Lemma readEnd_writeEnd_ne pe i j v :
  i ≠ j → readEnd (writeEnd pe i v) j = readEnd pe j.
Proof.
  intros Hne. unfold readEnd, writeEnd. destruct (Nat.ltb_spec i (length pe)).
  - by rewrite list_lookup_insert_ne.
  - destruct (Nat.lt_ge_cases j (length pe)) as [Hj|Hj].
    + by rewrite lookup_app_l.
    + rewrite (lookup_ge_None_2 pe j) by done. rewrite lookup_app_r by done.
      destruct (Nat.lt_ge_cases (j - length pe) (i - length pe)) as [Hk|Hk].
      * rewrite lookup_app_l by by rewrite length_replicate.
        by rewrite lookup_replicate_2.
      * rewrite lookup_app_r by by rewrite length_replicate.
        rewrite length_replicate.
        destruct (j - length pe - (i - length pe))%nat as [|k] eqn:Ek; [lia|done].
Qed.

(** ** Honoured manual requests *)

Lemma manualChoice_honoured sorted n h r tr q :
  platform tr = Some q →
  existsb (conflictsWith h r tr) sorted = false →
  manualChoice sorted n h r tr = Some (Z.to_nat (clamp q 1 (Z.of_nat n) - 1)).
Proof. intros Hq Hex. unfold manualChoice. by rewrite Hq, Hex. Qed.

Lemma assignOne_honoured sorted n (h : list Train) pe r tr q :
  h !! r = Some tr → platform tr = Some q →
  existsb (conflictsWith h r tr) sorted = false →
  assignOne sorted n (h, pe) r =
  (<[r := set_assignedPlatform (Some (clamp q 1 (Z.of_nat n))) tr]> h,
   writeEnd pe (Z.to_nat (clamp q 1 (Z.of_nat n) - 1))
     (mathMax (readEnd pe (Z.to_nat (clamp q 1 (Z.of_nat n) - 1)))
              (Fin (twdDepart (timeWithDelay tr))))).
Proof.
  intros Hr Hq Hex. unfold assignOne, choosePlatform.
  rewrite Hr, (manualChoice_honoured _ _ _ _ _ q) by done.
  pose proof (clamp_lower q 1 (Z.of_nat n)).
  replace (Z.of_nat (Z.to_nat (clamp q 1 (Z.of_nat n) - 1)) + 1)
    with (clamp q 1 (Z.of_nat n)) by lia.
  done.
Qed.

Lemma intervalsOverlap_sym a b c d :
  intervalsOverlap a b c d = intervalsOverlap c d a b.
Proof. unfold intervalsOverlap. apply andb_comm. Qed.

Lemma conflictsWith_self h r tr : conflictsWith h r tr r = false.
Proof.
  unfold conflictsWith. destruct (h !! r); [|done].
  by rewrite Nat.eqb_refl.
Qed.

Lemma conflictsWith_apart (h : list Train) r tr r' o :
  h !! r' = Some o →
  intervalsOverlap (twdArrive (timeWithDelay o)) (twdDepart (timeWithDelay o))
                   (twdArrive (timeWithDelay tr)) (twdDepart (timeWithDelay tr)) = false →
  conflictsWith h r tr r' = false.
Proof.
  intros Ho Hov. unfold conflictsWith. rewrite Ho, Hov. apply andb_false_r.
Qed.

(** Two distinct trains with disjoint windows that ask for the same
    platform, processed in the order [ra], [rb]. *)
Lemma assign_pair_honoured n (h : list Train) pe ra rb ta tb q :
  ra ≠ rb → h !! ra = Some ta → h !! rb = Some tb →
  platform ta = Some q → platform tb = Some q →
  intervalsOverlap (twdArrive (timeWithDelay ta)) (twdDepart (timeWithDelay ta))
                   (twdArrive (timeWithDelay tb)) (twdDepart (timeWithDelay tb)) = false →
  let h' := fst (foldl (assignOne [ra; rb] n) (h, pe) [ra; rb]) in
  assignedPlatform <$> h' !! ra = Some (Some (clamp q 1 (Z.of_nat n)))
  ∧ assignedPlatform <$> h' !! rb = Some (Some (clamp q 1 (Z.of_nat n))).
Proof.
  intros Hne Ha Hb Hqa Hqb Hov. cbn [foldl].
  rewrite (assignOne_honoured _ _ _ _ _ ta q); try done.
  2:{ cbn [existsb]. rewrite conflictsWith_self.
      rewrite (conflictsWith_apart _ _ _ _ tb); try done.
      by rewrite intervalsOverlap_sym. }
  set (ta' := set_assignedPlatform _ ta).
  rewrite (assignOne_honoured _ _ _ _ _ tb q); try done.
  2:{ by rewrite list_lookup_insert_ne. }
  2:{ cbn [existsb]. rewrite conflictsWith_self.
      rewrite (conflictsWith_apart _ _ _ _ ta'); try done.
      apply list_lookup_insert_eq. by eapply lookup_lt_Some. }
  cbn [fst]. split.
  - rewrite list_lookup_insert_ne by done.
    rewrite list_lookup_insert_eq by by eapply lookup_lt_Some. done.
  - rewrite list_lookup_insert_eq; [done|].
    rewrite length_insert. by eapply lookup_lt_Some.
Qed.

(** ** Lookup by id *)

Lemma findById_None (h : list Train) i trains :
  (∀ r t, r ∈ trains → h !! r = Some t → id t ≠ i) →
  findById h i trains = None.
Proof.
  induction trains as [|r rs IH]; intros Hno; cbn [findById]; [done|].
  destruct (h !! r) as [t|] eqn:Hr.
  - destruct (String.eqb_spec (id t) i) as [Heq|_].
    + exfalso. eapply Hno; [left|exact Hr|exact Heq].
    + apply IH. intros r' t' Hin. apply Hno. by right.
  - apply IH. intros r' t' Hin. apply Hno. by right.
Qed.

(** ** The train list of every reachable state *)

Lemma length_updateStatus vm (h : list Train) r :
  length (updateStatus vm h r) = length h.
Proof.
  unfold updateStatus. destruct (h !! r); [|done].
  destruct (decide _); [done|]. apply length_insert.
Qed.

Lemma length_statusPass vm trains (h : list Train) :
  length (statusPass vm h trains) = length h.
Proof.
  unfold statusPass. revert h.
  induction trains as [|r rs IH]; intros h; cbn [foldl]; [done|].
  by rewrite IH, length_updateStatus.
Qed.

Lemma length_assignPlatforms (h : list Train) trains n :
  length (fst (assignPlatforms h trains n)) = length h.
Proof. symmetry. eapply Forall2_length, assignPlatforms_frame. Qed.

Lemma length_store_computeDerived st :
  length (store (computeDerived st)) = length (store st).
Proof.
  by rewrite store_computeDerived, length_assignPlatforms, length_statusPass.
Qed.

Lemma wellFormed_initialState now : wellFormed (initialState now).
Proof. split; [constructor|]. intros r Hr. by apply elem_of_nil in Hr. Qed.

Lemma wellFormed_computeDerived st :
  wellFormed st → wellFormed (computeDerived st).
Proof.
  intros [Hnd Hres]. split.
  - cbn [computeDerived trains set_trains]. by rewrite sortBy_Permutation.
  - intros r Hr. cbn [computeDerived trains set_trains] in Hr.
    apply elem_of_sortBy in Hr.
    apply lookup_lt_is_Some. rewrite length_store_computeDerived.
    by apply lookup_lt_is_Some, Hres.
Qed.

* * *

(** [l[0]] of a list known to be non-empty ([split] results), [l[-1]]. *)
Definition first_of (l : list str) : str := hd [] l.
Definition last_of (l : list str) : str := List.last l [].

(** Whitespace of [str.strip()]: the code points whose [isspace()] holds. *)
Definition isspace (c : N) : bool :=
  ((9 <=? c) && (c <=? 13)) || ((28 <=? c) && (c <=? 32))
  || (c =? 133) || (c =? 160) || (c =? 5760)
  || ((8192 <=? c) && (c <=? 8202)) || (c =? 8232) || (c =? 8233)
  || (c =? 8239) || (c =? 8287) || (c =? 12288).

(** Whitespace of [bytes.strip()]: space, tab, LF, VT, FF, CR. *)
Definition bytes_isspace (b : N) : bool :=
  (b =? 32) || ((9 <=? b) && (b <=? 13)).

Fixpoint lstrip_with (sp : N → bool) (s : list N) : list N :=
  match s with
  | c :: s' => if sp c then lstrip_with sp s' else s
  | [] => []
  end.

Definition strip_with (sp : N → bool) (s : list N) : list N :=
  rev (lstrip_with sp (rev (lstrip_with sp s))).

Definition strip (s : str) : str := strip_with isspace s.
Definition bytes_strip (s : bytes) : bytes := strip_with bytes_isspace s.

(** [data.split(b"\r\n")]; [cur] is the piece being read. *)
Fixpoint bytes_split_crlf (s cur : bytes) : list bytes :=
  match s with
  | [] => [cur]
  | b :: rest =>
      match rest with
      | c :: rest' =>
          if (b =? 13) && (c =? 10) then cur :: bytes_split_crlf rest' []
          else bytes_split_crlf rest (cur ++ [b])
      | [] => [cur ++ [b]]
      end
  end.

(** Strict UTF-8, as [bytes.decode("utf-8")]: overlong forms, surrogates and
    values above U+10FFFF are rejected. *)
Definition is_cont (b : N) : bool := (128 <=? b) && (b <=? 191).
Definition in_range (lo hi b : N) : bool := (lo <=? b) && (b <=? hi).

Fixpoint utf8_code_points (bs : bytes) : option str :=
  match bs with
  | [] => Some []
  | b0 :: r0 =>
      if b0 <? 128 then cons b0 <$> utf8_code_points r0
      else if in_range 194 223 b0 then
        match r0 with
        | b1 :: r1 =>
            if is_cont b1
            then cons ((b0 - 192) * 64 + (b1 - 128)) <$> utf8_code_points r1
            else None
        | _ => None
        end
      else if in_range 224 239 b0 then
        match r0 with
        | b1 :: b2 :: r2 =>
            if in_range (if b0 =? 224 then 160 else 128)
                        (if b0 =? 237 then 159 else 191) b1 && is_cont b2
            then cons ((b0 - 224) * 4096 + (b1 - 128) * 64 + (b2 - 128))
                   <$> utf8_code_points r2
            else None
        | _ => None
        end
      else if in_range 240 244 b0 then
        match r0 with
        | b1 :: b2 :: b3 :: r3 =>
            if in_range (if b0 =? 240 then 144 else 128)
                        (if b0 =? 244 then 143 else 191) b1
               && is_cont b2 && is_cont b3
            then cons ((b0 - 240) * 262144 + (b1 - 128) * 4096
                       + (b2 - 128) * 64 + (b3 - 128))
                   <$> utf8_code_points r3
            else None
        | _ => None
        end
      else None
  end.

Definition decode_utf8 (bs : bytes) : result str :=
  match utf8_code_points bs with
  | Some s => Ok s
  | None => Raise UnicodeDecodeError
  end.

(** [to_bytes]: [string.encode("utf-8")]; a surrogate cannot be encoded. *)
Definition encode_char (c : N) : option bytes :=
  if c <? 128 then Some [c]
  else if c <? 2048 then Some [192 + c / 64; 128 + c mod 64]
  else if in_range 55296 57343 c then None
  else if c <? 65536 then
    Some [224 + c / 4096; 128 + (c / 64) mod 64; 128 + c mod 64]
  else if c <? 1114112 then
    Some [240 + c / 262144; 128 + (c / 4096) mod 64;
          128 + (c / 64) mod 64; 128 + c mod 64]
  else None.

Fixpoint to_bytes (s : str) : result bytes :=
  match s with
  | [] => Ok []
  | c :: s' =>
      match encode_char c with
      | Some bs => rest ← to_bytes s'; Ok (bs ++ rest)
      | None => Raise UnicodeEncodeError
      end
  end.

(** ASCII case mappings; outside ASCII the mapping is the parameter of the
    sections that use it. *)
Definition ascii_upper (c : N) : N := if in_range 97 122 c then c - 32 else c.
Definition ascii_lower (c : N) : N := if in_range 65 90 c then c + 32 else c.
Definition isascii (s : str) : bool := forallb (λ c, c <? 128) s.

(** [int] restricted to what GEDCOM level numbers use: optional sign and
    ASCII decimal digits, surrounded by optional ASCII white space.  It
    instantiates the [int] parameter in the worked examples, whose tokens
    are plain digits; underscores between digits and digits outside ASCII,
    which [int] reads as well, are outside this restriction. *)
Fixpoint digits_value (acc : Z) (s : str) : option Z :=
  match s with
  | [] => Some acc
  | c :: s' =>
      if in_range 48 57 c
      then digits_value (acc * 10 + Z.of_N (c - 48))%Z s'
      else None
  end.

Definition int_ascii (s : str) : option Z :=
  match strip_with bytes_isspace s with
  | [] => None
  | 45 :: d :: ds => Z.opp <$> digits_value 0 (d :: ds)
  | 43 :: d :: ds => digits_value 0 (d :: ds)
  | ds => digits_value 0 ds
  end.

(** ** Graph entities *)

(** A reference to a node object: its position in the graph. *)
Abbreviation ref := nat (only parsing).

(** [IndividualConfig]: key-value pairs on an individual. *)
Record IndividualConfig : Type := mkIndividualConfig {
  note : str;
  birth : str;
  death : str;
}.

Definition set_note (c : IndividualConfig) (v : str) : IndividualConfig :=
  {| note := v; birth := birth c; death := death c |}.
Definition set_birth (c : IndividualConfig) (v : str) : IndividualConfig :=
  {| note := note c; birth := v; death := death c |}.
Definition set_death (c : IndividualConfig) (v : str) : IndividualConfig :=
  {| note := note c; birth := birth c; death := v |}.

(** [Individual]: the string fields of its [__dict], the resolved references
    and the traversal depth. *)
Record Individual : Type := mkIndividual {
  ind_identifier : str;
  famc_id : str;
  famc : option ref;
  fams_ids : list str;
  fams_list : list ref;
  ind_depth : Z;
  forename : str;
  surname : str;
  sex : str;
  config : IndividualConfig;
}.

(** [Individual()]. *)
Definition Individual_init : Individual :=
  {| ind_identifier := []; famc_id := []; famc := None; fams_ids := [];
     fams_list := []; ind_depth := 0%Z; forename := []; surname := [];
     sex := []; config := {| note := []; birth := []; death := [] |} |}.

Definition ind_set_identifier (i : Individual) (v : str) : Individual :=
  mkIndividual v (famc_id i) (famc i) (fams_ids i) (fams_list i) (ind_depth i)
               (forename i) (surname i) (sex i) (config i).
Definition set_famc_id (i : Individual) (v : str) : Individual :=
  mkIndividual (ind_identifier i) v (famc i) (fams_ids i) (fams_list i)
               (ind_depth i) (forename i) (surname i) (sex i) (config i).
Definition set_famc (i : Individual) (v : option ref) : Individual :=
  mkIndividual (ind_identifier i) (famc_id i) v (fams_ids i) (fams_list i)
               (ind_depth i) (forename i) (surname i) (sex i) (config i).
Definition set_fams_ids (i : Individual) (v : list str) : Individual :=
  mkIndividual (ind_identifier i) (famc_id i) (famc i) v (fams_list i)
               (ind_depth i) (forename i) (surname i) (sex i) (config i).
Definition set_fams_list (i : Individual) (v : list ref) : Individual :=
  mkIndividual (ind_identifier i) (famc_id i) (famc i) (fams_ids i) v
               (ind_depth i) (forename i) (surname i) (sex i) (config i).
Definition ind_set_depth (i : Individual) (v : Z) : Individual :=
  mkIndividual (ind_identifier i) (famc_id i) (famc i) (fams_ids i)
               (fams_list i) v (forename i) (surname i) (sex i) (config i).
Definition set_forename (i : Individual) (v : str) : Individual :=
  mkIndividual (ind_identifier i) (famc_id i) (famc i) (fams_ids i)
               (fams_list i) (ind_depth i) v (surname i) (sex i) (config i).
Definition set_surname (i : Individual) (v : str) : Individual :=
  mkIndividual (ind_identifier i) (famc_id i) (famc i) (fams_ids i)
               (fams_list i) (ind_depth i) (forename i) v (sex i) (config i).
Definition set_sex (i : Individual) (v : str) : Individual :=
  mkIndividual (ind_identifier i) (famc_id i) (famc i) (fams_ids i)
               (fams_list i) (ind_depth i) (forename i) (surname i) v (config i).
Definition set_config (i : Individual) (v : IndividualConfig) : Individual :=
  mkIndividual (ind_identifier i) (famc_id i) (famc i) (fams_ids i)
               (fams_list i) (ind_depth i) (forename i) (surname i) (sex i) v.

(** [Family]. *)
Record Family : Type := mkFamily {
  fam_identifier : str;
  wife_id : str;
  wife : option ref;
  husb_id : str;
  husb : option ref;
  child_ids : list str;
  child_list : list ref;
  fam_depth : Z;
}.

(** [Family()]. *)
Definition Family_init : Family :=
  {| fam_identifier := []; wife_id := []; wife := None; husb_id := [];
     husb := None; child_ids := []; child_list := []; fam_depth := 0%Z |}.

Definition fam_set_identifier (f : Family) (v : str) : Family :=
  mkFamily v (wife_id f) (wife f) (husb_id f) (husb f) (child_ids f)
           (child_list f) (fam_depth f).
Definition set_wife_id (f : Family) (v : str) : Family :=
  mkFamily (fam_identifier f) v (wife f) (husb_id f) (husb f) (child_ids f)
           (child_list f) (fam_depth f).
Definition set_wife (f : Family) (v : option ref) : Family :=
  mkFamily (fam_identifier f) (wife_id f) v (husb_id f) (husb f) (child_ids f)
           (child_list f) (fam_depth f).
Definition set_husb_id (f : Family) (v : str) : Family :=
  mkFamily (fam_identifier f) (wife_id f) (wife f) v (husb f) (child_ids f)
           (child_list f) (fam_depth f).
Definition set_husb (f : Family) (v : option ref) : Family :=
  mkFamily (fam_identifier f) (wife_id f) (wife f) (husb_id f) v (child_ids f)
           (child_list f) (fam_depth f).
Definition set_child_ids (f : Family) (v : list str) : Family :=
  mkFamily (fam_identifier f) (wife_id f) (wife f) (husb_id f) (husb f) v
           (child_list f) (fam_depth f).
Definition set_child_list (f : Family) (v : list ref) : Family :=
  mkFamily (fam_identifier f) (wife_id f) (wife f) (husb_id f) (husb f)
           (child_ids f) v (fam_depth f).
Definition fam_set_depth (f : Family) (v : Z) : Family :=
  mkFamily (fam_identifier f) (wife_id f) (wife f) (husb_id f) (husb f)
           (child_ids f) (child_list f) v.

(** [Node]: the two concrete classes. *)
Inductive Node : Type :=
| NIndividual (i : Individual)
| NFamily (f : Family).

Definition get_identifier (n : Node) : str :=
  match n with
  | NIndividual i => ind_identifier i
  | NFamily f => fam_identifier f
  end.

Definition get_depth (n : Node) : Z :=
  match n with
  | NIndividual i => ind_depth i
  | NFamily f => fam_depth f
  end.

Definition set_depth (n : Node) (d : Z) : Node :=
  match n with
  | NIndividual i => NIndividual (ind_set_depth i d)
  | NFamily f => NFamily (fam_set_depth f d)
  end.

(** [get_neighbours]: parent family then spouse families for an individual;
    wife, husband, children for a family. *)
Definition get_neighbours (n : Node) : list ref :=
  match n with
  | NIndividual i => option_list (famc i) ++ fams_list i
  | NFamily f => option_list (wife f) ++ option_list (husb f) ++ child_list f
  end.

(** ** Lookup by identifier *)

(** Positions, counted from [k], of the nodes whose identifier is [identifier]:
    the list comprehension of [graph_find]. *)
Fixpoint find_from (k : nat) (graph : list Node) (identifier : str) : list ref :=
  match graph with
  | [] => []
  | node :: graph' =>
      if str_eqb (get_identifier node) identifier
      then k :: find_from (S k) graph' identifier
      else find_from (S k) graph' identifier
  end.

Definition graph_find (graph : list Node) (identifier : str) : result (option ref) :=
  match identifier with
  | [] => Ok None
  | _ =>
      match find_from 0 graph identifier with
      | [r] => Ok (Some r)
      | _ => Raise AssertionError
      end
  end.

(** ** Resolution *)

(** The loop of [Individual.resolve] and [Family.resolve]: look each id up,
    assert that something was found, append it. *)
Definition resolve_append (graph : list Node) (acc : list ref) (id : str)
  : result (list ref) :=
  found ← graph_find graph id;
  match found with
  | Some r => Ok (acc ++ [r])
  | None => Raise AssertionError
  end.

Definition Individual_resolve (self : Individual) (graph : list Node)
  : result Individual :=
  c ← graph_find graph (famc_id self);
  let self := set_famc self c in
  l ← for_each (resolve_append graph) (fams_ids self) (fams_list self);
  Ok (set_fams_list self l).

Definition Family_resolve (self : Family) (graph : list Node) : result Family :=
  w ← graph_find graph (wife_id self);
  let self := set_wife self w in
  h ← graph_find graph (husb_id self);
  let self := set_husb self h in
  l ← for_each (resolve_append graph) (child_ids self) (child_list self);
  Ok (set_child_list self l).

:: Task description ::
Give again exactly, and only, the lines above starting at the one with "child_ids : list str;" and ending at the one with "Definition set_child_list (f".

:: Answer box ::
  child_ids : list str;
  child_list : list ref;
  fam_depth : Z;
}.

(** [Family()]. *)
Definition Family_init : Family :=
  {| fam_identifier := []; wife_id := []; wife := None; husb_id := [];
     husb := None; child_ids := []; child_list := []; fam_depth := 0%Z |}.

Definition fam_set_identifier (f : Family) (v : str) : Family :=
  mkFamily v (wife_id f) (wife f) (husb_id f) (husb f) (child_ids f)
           (child_list f) (fam_depth f).
Definition set_wife_id (f : Family) (v : str) : Family :=
  mkFamily (fam_identifier f) v (wife f) (husb_id f) (husb f) (child_ids f)
           (child_list f) (fam_depth f).
Definition set_wife (f : Family) (v : option ref) : Family :=
  mkFamily (fam_identifier f) (wife_id f) v (husb_id f) (husb f) (child_ids f)
           (child_list f) (fam_depth f).
Definition set_husb_id (f : Family) (v : str) : Family :=
  mkFamily (fam_identifier f) (wife_id f) (wife f) v (husb f) (child_ids f)
           (child_list f) (fam_depth f).
Definition set_husb (f : Family) (v : option ref) : Family :=
  mkFamily (fam_identifier f) (wife_id f) (wife f) (husb_id f) v (child_ids f)
           (child_list f) (fam_depth f).
Definition set_child_ids (f : Family) (v : list str) : Family :=
  mkFamily (fam_identifier f) (wife_id f) (wife f) (husb_id f) (husb f) v
           (child_list f) (fam_depth f).
Definition set_child_list (f : Family) (v : list ref) : Family :=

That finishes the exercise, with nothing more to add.